WORK REQUIRED. Entries follow. Give back exactly the lines starting at the one containing "Lemma Transition_abs k" and ending at the one containing "- replace (k", and no other lines.
——
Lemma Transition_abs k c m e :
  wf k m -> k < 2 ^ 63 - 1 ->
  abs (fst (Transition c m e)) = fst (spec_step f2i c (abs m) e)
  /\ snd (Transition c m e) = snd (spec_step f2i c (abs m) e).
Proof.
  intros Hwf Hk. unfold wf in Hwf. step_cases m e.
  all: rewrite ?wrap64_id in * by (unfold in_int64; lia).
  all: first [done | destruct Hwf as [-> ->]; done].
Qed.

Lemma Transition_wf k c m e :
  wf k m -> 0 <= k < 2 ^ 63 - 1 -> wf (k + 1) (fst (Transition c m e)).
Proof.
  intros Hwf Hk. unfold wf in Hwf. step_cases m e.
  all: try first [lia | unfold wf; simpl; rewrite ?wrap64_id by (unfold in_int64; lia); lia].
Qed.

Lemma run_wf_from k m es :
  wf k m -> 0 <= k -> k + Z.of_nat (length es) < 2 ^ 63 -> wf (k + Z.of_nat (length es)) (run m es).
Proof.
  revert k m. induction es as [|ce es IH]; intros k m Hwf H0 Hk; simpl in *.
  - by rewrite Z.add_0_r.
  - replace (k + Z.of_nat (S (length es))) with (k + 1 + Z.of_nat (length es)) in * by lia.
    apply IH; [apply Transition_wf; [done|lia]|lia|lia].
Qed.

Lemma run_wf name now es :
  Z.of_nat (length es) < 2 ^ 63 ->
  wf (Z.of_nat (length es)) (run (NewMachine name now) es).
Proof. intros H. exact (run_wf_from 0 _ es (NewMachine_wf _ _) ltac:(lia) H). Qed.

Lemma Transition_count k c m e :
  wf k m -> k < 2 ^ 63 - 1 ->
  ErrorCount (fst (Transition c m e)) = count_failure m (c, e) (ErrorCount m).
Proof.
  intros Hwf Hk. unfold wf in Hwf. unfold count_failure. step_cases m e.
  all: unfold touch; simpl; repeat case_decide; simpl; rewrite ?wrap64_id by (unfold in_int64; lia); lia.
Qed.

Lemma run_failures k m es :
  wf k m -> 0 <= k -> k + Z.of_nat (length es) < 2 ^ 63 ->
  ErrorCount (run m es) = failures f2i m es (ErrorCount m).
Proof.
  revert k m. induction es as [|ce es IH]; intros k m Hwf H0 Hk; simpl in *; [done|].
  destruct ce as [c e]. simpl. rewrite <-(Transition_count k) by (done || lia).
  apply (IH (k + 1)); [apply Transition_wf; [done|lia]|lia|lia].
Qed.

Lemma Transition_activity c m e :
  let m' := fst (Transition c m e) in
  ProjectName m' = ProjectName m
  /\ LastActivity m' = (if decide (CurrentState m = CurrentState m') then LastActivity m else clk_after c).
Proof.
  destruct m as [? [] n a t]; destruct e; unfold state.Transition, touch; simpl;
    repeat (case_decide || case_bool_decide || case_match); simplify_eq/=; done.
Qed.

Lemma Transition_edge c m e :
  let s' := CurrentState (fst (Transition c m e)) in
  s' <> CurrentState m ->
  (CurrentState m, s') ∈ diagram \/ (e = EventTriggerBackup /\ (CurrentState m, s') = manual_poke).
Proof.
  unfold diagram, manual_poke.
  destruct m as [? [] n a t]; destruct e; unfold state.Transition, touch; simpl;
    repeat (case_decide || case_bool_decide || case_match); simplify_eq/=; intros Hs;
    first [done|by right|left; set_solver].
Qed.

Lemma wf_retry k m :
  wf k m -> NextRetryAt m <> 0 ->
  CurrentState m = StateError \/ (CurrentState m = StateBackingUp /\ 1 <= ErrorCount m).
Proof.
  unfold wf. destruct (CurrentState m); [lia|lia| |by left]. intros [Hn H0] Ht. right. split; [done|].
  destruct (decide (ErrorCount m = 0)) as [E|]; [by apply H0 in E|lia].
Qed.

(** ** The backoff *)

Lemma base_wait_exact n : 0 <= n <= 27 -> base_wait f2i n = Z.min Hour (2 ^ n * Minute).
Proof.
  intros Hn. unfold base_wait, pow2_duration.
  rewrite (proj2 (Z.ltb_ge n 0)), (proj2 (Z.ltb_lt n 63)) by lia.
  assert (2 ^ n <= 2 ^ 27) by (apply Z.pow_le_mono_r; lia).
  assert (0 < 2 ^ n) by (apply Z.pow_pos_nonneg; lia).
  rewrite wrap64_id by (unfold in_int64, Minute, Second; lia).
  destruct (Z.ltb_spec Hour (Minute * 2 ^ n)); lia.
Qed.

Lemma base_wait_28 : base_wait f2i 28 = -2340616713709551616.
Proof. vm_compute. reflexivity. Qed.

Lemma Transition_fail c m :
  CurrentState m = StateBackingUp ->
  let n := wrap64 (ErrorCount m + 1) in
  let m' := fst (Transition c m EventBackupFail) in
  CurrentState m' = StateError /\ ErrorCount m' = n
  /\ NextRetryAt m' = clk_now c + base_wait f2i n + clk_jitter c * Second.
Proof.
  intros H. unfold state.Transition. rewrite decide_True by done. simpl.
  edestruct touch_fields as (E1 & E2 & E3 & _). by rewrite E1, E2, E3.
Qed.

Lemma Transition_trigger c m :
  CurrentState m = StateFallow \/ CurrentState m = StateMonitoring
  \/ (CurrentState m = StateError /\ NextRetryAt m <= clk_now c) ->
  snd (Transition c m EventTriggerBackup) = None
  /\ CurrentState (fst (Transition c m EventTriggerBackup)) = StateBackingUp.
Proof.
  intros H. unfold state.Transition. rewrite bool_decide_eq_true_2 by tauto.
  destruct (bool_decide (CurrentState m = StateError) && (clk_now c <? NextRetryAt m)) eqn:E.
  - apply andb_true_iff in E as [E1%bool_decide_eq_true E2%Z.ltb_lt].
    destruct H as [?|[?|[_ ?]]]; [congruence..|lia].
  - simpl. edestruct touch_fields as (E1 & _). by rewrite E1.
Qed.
——
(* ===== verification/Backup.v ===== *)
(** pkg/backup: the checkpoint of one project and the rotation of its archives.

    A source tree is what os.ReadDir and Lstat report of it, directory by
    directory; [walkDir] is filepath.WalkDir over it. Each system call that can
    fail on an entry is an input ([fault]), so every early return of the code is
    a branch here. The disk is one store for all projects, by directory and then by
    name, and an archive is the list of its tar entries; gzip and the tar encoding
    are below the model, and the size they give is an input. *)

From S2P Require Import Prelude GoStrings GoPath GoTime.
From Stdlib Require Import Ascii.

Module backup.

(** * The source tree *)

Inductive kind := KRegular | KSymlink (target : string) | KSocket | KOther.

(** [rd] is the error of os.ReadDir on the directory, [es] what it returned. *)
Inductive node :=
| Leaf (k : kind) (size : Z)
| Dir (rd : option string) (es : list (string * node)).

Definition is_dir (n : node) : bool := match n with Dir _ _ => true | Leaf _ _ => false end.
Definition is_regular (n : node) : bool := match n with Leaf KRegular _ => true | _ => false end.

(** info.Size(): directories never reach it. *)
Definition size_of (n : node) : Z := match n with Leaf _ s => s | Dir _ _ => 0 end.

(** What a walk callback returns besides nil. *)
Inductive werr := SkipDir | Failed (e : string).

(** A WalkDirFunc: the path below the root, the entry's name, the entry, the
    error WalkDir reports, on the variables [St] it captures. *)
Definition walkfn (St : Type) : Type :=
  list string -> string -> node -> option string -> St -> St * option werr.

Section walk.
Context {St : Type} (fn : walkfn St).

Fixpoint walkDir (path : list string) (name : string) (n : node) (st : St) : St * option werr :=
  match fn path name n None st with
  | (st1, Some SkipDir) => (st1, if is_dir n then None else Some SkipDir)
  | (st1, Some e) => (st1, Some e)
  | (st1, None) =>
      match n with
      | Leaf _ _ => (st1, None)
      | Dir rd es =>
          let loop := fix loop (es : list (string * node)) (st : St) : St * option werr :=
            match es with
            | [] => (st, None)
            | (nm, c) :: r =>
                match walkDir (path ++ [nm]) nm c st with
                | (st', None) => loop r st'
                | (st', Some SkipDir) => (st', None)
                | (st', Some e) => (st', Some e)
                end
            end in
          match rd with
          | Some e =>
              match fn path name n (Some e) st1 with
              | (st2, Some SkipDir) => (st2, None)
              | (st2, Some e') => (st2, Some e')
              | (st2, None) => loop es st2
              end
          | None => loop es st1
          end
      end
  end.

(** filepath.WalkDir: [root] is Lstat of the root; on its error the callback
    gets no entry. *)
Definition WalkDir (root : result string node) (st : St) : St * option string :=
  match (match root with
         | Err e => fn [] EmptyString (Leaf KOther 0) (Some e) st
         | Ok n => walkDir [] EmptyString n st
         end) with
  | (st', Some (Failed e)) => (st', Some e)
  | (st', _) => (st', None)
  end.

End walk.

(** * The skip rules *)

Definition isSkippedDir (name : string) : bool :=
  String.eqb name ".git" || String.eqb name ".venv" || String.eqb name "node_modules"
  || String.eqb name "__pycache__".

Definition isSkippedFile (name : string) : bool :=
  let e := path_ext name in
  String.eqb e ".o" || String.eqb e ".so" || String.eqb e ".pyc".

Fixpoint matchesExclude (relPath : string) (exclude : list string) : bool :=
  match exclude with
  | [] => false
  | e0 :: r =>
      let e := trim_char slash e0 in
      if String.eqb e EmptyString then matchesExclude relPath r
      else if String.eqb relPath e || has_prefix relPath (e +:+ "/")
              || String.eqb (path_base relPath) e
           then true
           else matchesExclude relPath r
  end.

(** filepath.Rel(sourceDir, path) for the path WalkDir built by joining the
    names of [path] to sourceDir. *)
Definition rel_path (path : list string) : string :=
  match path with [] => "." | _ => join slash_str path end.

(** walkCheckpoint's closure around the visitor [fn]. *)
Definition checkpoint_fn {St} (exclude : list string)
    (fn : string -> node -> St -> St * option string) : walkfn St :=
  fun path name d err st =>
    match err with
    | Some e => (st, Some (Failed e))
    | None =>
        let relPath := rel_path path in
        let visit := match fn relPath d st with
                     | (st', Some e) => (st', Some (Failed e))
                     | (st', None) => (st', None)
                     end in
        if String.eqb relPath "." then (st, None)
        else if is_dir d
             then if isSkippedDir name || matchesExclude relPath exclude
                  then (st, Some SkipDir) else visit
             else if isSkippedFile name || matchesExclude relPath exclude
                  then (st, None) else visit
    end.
——
PROBLEM SOLUTION.
Lemma Transition_abs k c m e :
  wf k m -> k < 2 ^ 63 - 1 ->
  abs (fst (Transition c m e)) = fst (spec_step f2i c (abs m) e)
  /\ snd (Transition c m e) = snd (spec_step f2i c (abs m) e).
Proof.
  intros Hwf Hk. unfold wf in Hwf. step_cases m e.
  all: rewrite ?wrap64_id in * by (unfold in_int64; lia).
  all: first [done | destruct Hwf as [-> ->]; done].
Qed.

Lemma Transition_wf k c m e :
  wf k m -> 0 <= k < 2 ^ 63 - 1 -> wf (k + 1) (fst (Transition c m e)).
Proof.
  intros Hwf Hk. unfold wf in Hwf. step_cases m e.
  all: try first [lia | unfold wf; simpl; rewrite ?wrap64_id by (unfold in_int64; lia); lia].
Qed.

Lemma run_wf_from k m es :
  wf k m -> 0 <= k -> k + Z.of_nat (length es) < 2 ^ 63 -> wf (k + Z.of_nat (length es)) (run m es).
Proof.
  revert k m. induction es as [|ce es IH]; intros k m Hwf H0 Hk; simpl in *.
  - by rewrite Z.add_0_r.
  - replace (k + Z.of_nat (S (length es))) with (k + 1 + Z.of_nat (length es)) in * by lia.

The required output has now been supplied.